70 D’un côté, nous situons les recherches dans une herméneutique de l’agir, quand elles visent explicitement la compréhension du sens de l’action. Dans ce cas, dans et par le concept la compréhension de l’action se cristallise. Certes nous ne sommes pas face à l’interprétation des textes de la tradition comme dans l’herméneutique mais, comme elle, l’auteur est en quête des fondements. Face à la pratique de l’agir ordinaire, que l’auteur traite comme un langage, voire comme une parole, sa recherche va chercher à révéler ce qui n’est pas explicite dans le langage ordinaire, et qui pourtant en constitue son sens. Un sens qui peut prendre la forme d’une rationalité, d’une symbolisation, d’un modèle, d’un schème, d’une structure que j’appelle cristallisation. Autrement dit, le sens n’est pas donné, il est construit par le chercheur. En extériorité, il vient éclairer la réalité empirique : sa posture est métaphysique.
71 Cette quête du fondement produit en quelque sorte une identité collective du groupe social.
72 Produire des connaissances est alors une finalité.
73 D’un autre côté, nous situons les recherches dans une PRAGMATIQUE, quand la compréhension des pratiques vise une transformation concrète de l’action. Dans ce cas, la conceptualisation (proche d’ailleurs de la catégorisation, de la thématisation) a une fonction organisatrice dans et par la description des pratiques. Les concepts sont extraits des notions ordinaires du langage ordinaire, ils demeurent endogènes aux actes de parole de l’action engagée. Comme dans la philosophie pragmatique il n’y a pas de dimension métaphysique à la compréhension de l’agir. Produire des connaissances est alors le moyen d’organiser l’action.

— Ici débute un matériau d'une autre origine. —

(* ===== verification/SearchDebounce.v ===== *)
(** * The debounced search box of [AIGalleryApp._bindUIEvents]
    ([src/src/js/app.js])

    The [input] listener of [#search-input] clears the pending timer and
    arms a new one for 300 ms, whose callback searches for
    [e.target.value], the box's value when the timer fires.  [run] gives
    the searches for a sequence of input events (time, value): a pending
    timer due no later than the next input fires before it (timers due at
    the same millisecond were queued first), with the value of the input
    that armed it, which is still the box's value since no input came in
    between; after the last input its timer fires.

    The theorems: the searches are exactly the inputs followed by 300 ms of
    quiet (or by nothing), each 300 ms after its input; for inputs in time
    order they are at least 300 ms apart and never more numerous than the
    inputs. *)

From S2P Require Import Prelude.

Module SearchDebounce.

Definition SEARCH_DELAY : Z := 300.

(** The pending [searchTimeout]: when it fires and the value it reads. *)
Record timer := mkTimer { due : Z; value : jsstring }.

(** The [input] listener: [clearTimeout(searchTimeout); searchTimeout =
  setTimeout(..., 300)]. *)
Definition onInput (t : Z) (v : jsstring) (pending : option timer) : option timer :=
  Some (mkTimer (t + SEARCH_DELAY) v).

(** The searches ([galleryManager.searchImages(value)] at time [due]) for
  the input events [evs], from the pending timer. *)
Fixpoint run (pending : option timer) (evs : list (Z * jsstring)) : list (Z * jsstring) :=
  match evs with
  | [] => match pending with Some tm => [(due tm, value tm)] | None => [] end
  | (t, v) :: rest =>
      (match pending with Some tm => if (due tm <=? t)%Z then [(due tm, value tm)] else [] | None => [] end) ++
      run (onInput t v pending) rest
  end.

(** The specification: the inputs followed by [SEARCH_DELAY] of quiet. *)
Fixpoint quiet (evs : list (Z * jsstring)) : list (Z * jsstring) :=
  match evs with
  | [] => []
  | [(t, v)] => [(t + SEARCH_DELAY, v)]%Z
  | (t, v) :: (((t', _) :: _) as rest) =>
      (if (t + SEARCH_DELAY <=? t')%Z then [(t + SEARCH_DELAY, v)]%Z else []) ++ quiet rest
  end.

(** Times in order, as the browser dispatches events. *)
Fixpoint ordered (evs : list (Z * jsstring)) : Prop :=
  match evs with
  | (t, _) :: (((t', _) :: _) as rest) => (t <= t')%Z /\ ordered rest
  | _ => True
  end.

(** Consecutive searches at least [SEARCH_DELAY] apart. *)
Fixpoint spaced (l : list (Z * jsstring)) : Prop :=
  match l with
  | (s, _) :: (((s', _) :: _) as rest) => (s + SEARCH_DELAY <= s')%Z /\ spaced rest
  | _ => True
  end.

(** ** Lemmas *)

Lemma run_pending (t : Z) (v : jsstring) (evs : list (Z * jsstring)) :
  run (Some (mkTimer (t + SEARCH_DELAY) v)) evs = quiet ((t, v) :: evs).
Proof.
  revert t v. induction evs as [|[t' v'] evs IH]; intros t v; [done|].
  cbn [run due value]. unfold onInput. rewrite IH. done.
Qed.

(** Every search of [quiet] comes [SEARCH_DELAY] after an input at or
  after the first one. *)
Lemma quiet_first (t : Z) (v : jsstring) (evs : list (Z * jsstring)) (s : Z) (w : jsstring) (rest : list (Z * jsstring)) :
  ordered ((t, v) :: evs) -> quiet ((t, v) :: evs) = (s, w) :: rest -> (t + SEARCH_DELAY <= s)%Z.
Proof.
  revert t v s w rest. induction evs as [|[t' v'] evs IH]; intros t v s w rest Ho Hq.
  - cbn in Hq. injection Hq as <- _ _. lia.
  - cbn [ordered] in Ho. destruct Ho as [Ht Ho]. change (quiet ((t, v) :: (t', v') :: evs)) with
      ((if (t + SEARCH_DELAY <=? t')%Z then [(t + SEARCH_DELAY, v)]%Z else []) ++ quiet ((t', v') :: evs)) in Hq.
    destruct (Z.leb_spec (t + SEARCH_DELAY) t'); cbn [app] in Hq.
    + injection Hq as <- _ _. lia.
    + pose proof (IH t' v' s w rest Ho Hq). lia.
Qed.

(** ** Theorems *)

(** C34: the debounce is the quiet-period specification: from no pending
  timer, the searches of a sequence of inputs are exactly the inputs not
  followed by another within 300 ms, each searched 300 ms after it with
  its value. *)
Theorem debounce_spec (evs : list (Z * jsstring)) : run None evs = quiet evs.
Proof. destruct evs as [|[t v] evs]; [done|]. cbn [run onInput app]. apply run_pending. Qed.

(** For inputs in time order the searches are at least 300 ms apart and
  at most as many as the inputs. *)
Theorem debounce_spaced (evs : list (Z * jsstring)) :
  ordered evs -> spaced (run None evs) /\ length (run None evs) <= length evs.
Proof.
  rewrite debounce_spec. induction evs as [|[t v] evs IH]; intros Ho; [done|].
  destruct evs as [|[t' v'] evs]; [cbn; split; [done|lia]|].
  cbn [ordered] in Ho. destruct Ho as [Ht Ho]. destruct (IH Ho) as [Hs Hl].
  change (quiet ((t, v) :: (t', v') :: evs)) with
    ((if (t + SEARCH_DELAY <=? t')%Z then [(t + SEARCH_DELAY, v)]%Z else []) ++ quiet ((t', v') :: evs)).
  destruct (Z.leb_spec (t + SEARCH_DELAY) t'); cbn [app length] in *; [|split; [done|lia]].
  split; [|lia]. destruct (quiet ((t', v') :: evs)) as [|[s w] rest] eqn:Eq; [done|].
  split; [|done]. pose proof (quiet_first t' v' evs s w rest Ho Eq). lia.
Qed.

Lemma debounce_spaced_witness :
  spaced (run None [(0, js "c"); (100, js "ca"); (200, js "cat"); (900, js "cats")]%Z) /\
  length (run None [(0, js "c"); (100, js "ca"); (200, js "cat"); (900, js "cats")]%Z) <= 4.
Proof. apply debounce_spaced. cbn. lia. Defined.

End SearchDebounce.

74 Ces deux vecteurs épistémologiques sont en jonction. La compréhension du sens de l’agir a pour horizon l’orientation de l’action ; la compréhension des pratiques a pour pertinence la conceptualisation de l’action. Selon les recherches le curseur se déplace sur cette ligne de jonction, et nous devons comprendre qu’il y a une variation des positionnements entre produire des connaissances comme finalité ou comme moyen. Nous pouvons constater par ailleurs qu’il y a variation dans la durée du parcours de l’auteur : une variation qui va de la pragmatique vers l’herméneutique, dans la mesure où nous constatons que les recherches de niveau master (qui dans le parcours des auteurs se situent avant la production d’une thèse) sont plus explicitement dans une visée pragmatique, alors que les thèses se situent plus dans une recherche herméneutique.
75 Enfin, vouloir enchâsser les connaissances produites par les recherches en travail social entre deux courants philosophiques - l’herméneutique et la pragmatique - est une façon de les introduire et les attacher à des champs épistémologiques déjà existants et largement développés qui peuvent à leur tour venir nourrir notre problématique.
Ce Séminaire
76 Prenons à rebours ce que nous pouvons tirer de cette première approche. Les recherches en travail social se situeraient entre ces deux visées épistémologiques, herméneutique et pragmatique, mais sans pour autant les décrire et les interroger en termes de pertinence et de limite. Adoptons alors une position réflexive, en nous retournant sur la place qu’occupe la connaissance produite vis-à-vis du sujet, des pratiques et praticiens de l’intervention sociale et des sciences humaines quand on produit des connaissances comme finalité ou comme moyen. Conçue comme un lieu d’élaboration d’une pensée particulière des connaissances produites par les recherches en travail social, la première session de ce séminaire se donne l’objectif suivant : Ouvrir à votre expérience et à vos savoirs, notre approche et ses questionnements, en vue d’une problématisation collective relative aux processus, types, pertinence et intérêt des connaissances produites de l’agir.